WHAT TO DO
Among the records below, find each line bearing the word "SaveResult" and copy it.

Dataset entries:
◆ ◆ ◆

(* ===== verification/Wizard.v ===== *)
(** * The pages of the wizard

    [apps/web/src/components]: pipeline/pipeline-builder-wizard.tsx (the
    draft being edited, the step shown and the guarded save) and
    pipeline-builder-page.tsx (saving through the API, and resuming the
    pipeline this browser saved last, whose identifier is in its local
    storage).

    A page is a state machine: what the user does, the answers to the
    requests and the reloads come as events in any order, and each handler
    runs to its next [await]. The clients are arguments over any world [W]. A
    request that is in flight when its page is left still stores what it
    creates; one that is in flight when the browser reloads is forgotten,
    whether it reaches the server or not. *)

From S2P Require Import Prelude Js Contracts BuilderDraft BrowserClient QueryCache.

(** ** pipeline-builder-wizard.tsx *)

Record WizardState := {
  draft : PipelineBuilderDraft;
  wizard_step : PipelineBuilderStep;
  wizard_pipelineId : option string;
  saveInFlight : bool }.

Definition mountWizard (initialDraft : option PipelineBuilderDraft) (initialPipelineId : option string) : WizardState :=
  {| draft := default createEmptyPipelineBuilderDraft initialDraft; wizard_step := step_source;
     wizard_pipelineId := initialPipelineId; saveInFlight := false |}.

(** What the handlers of the wizard do to its draft; the identifiers that
    [createId()] returns are arguments. *)
Inductive WizardEvent :=
  | ChangesName (name : string)
  | ChangesSource (m : ComponentMetadata) (newId : string)
  | ChangesSourceValues (v : list (string * Json))
  | AddsTransform (m : ComponentMetadata) (newId : string)
  | ChangesTransformValues (id : string) (v : list (string * Json))
  | RemovesTransform (id : string)
  | MovesTransform (id : string) (direction : Direction)
  | ChangesExport (m : ComponentMetadata) (newId : string)
  | ChangesExportValues (v : list (string * Json))
  | GoesNext
  | GoesBack.

Definition changeDraft (e : WizardEvent) (current : PipelineBuilderDraft) : PipelineBuilderDraft :=
  match e with
  | ChangesName name => updatePipelineBuilderDraft current (changing_name name)
  | ChangesSource m newId => setPipelineBuilderSource current m newId
  | ChangesSourceValues v => setPipelineBuilderSourceValues current v
  | AddsTransform m newId => addPipelineBuilderTransform current m newId
  | ChangesTransformValues id v => setPipelineBuilderTransformValues current id v
  | RemovesTransform id => removePipelineBuilderTransform current id
  | MovesTransform id direction => movePipelineBuilderTransform current id direction
  | ChangesExport m newId => setPipelineBuilderExport current m newId
  | ChangesExportValues v => setPipelineBuilderExportValues current v
  | GoesNext | GoesBack => current
  end.

Definition changeStep (e : WizardEvent) (step : PipelineBuilderStep) : PipelineBuilderStep :=
  match e with
  | GoesNext => default step (nextPipelineBuilderStep step)
  | GoesBack => default step (previousPipelineBuilderStep step)
  | _ => step
  end.

Definition changeWizard (e : WizardEvent) (w : WizardState) : WizardState :=
  {| draft := changeDraft e (draft w); wizard_step := changeStep e (wizard_step w);
     wizard_pipelineId := wizard_pipelineId w; saveInFlight := saveInFlight w |}.

(** A request of the wizard: the first creates, the later ones update. *)
Inductive SaveCall := CallCreate (request : PipelineCreateRequest) | CallUpdate (pipelineId : string) (request : PipelineUpdateRequest).

(** The page passes both [onCreate] and [onUpdate]. *)
Definition canSave (w : WizardState) : bool := isPipelineBuilderDraftPersistable (draft w).

Definition saveRequest (w : WizardState) : SaveCall :=
  match wizard_pipelineId w with
  | None => CallCreate (createPipelineCreateRequestFromDraft (draft w))
  | Some id => CallUpdate id (createPipelineUpdateRequestFromDraft (draft w))
  end.

Definition with_inFlight (b : bool) (w : WizardState) : WizardState :=
  {| draft := draft w; wizard_step := wizard_step w; wizard_pipelineId := wizard_pipelineId w; saveInFlight := b |}.

(** [save()] up to its [await]. *)
Definition save (isSaving : bool) (w : WizardState) : WizardState * option SaveCall :=
  if negb (canSave w) || isSaving || saveInFlight w then (w, None)
  else (with_inFlight true w, Some (saveRequest w)).

(** What follows: the answer arrives, or the failure is shown. *)
Definition saved (pipeline : Pipeline) (w : WizardState) : WizardState :=
  {| draft := markPipelineBuilderDraftSaved (draft w); wizard_step := wizard_step w;
     wizard_pipelineId := Some (pipeline_id pipeline); saveInFlight := false |}.

Definition saveFailed : WizardState → WizardState := with_inFlight false.

(** ** pipeline-builder-page.tsx *)

(** [resumeFailed], on a page that was opened to resume: its queries have
    nothing to resume. *)
Inductive View := Elsewhere | Resuming (resumeId : string) | Editing (wizard : WizardState) (resumeFailed : option bool).

(** The requests of the page shown, and those of pages that were left. *)
Record Browser := {
  storedId : option string;
  view : View;
  inFlight : list SaveCall;
  leftInFlight : list SaveCall }.

Definition with_stored (id : option string) (b : Browser) : Browser :=
  {| storedId := id; view := view b; inFlight := inFlight b; leftInFlight := leftInFlight b |}.
Definition with_view (v : View) (b : Browser) : Browser :=
  {| storedId := storedId b; view := v; inFlight := inFlight b; leftInFlight := leftInFlight b |}.

(** Every rendering of the page whose resuming failed forgets the stored
    identifier; it is rendered when a save starts, when it ends and when a
    query was fetched again. *)
Definition render (b : Browser) : Browser :=
  match view b with Editing _ (Some true) => with_stored None b | _ => b end.

Record SaveResult := { result_call : SaveCall; result_answer : outcome PipelineApiError Pipeline }.

Inductive BrowserEvent :=
  | Opens
  | Resumes (capabilitiesByKind : ComponentKind.t → option (list ComponentMetadata))
  | Refetches (resumeFailed : bool)
  | Changes (e : WizardEvent)
  | Saves
  | Settles (index : nat)
  | SettlesLeft (index : nat)
  | Leaves
  | Reloads (reached : nat).

Section page.
Context {W : Type}.
Context (onCreate : PipelineCreateRequest → CLIENT W Pipeline) (onUpdate : string → PipelineUpdateRequest → CLIENT W Pipeline).
Context (readDetail : string → CLIENT W Pipeline).

Definition perform (call : SaveCall) : CLIENT W Pipeline :=
  match call with
  | CallCreate request => onCreate request
  | CallUpdate id request => onUpdate id request
  end.

(** [createPipeline] of the page remembers what it created. *)
Definition remember (call : SaveCall) (pipeline : Pipeline) (b : Browser) : Browser :=
  match call with
  | CallCreate _ => with_stored (Some (pipeline_id pipeline)) b
  | CallUpdate _ _ => b
  end.

(** The draft to resume, [None] when a query failed or a component is gone. *)
Definition resumedDraft (detail : outcome PipelineApiError Pipeline)
    (capabilitiesByKind : ComponentKind.t → option (list ComponentMetadata)) : option PipelineBuilderDraft :=
  match detail with
  | Throw _ => None
  | Ok pipeline =>
      if existsb (λ kind, bool_decide (capabilitiesByKind kind = None)) [ComponentKind.source; ComponentKind.transform; ComponentKind.export]
      then None
      else mjoin (createPipelineBuilderDraftFromPipeline pipeline (createPipelineBuilderMetadataResolver capabilitiesByKind))
  end.

(** One event: the browser and the world after it, and what was answered. *)
Definition browserStep (e : BrowserEvent) (st : Browser * W) : (Browser * W) * list SaveResult :=
  let '(b, w) := st in
  match e, view b with
  | Opens, Elsewhere =>
      (with_view (match storedId b with Some id => Resuming id | None => Editing (mountWizard None None) None end) b, w, [])
  | Resumes capabilitiesByKind, Resuming id =>
      let '(detail, w) := readDetail id w in
      match resumedDraft detail capabilitiesByKind with
      | Some d => (with_view (Editing (mountWizard (Some d) (Some id)) (Some false)) b, w, [])
      | None => (render (with_view (Editing (mountWizard None None) (Some true)) b), w, [])
      end
  | Refetches resumeFailed, Editing wizard (Some _) => (render (with_view (Editing wizard (Some resumeFailed)) b), w, [])
  | Changes e, Editing wizard failed => (with_view (Editing (changeWizard e wizard) failed) b, w, [])
  | Saves, Editing wizard failed =>
      match save (bool_decide (inFlight b ≠ [])) wizard with
      | (wizard, Some call) =>
          (render {| storedId := storedId b; view := Editing wizard failed; inFlight := inFlight b ++ [call];
                     leftInFlight := leftInFlight b |}, w, [])
      | (_, None) => (b, w, [])
      end
  | Settles index, Editing wizard failed =>
      match inFlight b !! index with
      | Some call =>
          let '(answer, w) := perform call w in
          let b := {| storedId := storedId b;
                      view := Editing (match answer with Ok pipeline => saved pipeline wizard | Throw _ => saveFailed wizard end) failed;
                      inFlight := delete index (inFlight b); leftInFlight := leftInFlight b |} in
          (render (match answer with Ok pipeline => remember call pipeline b | Throw _ => b end), w,
           [{| result_call := call; result_answer := answer |}])
      | None => (b, w, [])
      end
  | SettlesLeft index, _ =>
      match leftInFlight b !! index with
      | Some call =>
          let '(answer, w) := perform call w in
          let b := {| storedId := storedId b; view := view b; inFlight := inFlight b; leftInFlight := delete index (leftInFlight b) |} in
          (match answer with Ok pipeline => remember call pipeline b | Throw _ => b end, w,
           [{| result_call := call; result_answer := answer |}])
      | None => (b, w, [])
      end
  | Leaves, _ =>
      ({| storedId := storedId b; view := Elsewhere; inFlight := []; leftInFlight := leftInFlight b ++ inFlight b |}, w, [])
  | Reloads reached, _ =>
      let '(w, results) := foldl (λ '(w, results) call,
        let '(answer, w) := perform call w in (w, results ++ [{| result_call := call; result_answer := answer |}]))
        (w, []) (take reached (inFlight b ++ leftInFlight b)) in
      ({| storedId := storedId b; view := Elsewhere; inFlight := []; leftInFlight := [] |}, w, results)
  | _, _ => (b, w, [])
  end.

End page.

(** A history: each event with its time, and the answers in order. *)
Fixpoint browserRun {W} (onCreate : Z → PipelineCreateRequest → CLIENT W Pipeline)
    (onUpdate : Z → string → PipelineUpdateRequest → CLIENT W Pipeline) (readDetail : Z → string → CLIENT W Pipeline)
    (events : list (Z * BrowserEvent)) (st : Browser * W) : (Browser * W) * list SaveResult :=
  match events with
  | [] => (st, [])
  | (now, e) :: events =>
      let '(st, results) := browserStep (onCreate now) (onUpdate now) (readDetail now) e st in
      let '(st, results') := browserRun onCreate onUpdate readDetail events st in
      (st, results ++ results')
  end.

Definition newBrowser : Browser := {| storedId := None; view := Elsewhere; inFlight := []; leftInFlight := [] |}.

(** ** The hooks of the page *)

Section hooks.
Context {S C : Type} `{!QueryClient C} (client : Z → PipelineApiClient S).

Definition createPipeline (now : Z) (request : PipelineCreateRequest) : CLIENT (S * C) Pipeline :=
  mutate (createPipelineMutationOptions (client now)) request.

Definition updatePipeline (now : Z) (pipelineId : string) (update : PipelineUpdateRequest) : CLIENT (S * C) Pipeline :=
  mutate (updatePipelineMutationOptions (client now)) (pipelineId, update).

(** [useQuery] of [pipelineDetailQueryOptions], where it fetches. *)
Definition detailQuery (now : Z) (pipelineId : string) : CLIENT (S * C) Pipeline := λ st,
  match get (client now) pipelineId st.1 with
  | (Ok pipeline, s) => (Ok pipeline, (s, setQueryData (pipelineQueryKeys.detail pipelineId) (CachedPipeline pipeline) st.2))
  | (Throw e, s) => (Throw e, (s, st.2))
  end.

Definition pageRun : list (Z * BrowserEvent) → Browser * (S * C) → (Browser * (S * C)) * list SaveResult :=
  browserRun createPipeline updatePipeline detailQuery.
End hooks.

◆ ◆ ◆

EXERCISE RESPONSE
Record SaveResult := { result_call : SaveCall; result_answer : outcome PipelineApiError Pipeline }.
Definition browserStep (e : BrowserEvent) (st : Browser * W) : (Browser * W) * list SaveResult :=
    (events : list (Z * BrowserEvent)) (st : Browser * W) : (Browser * W) * list SaveResult :=
Definition pageRun : list (Z * BrowserEvent) → Browser * (S * C) → (Browser * (S * C)) * list SaveResult :=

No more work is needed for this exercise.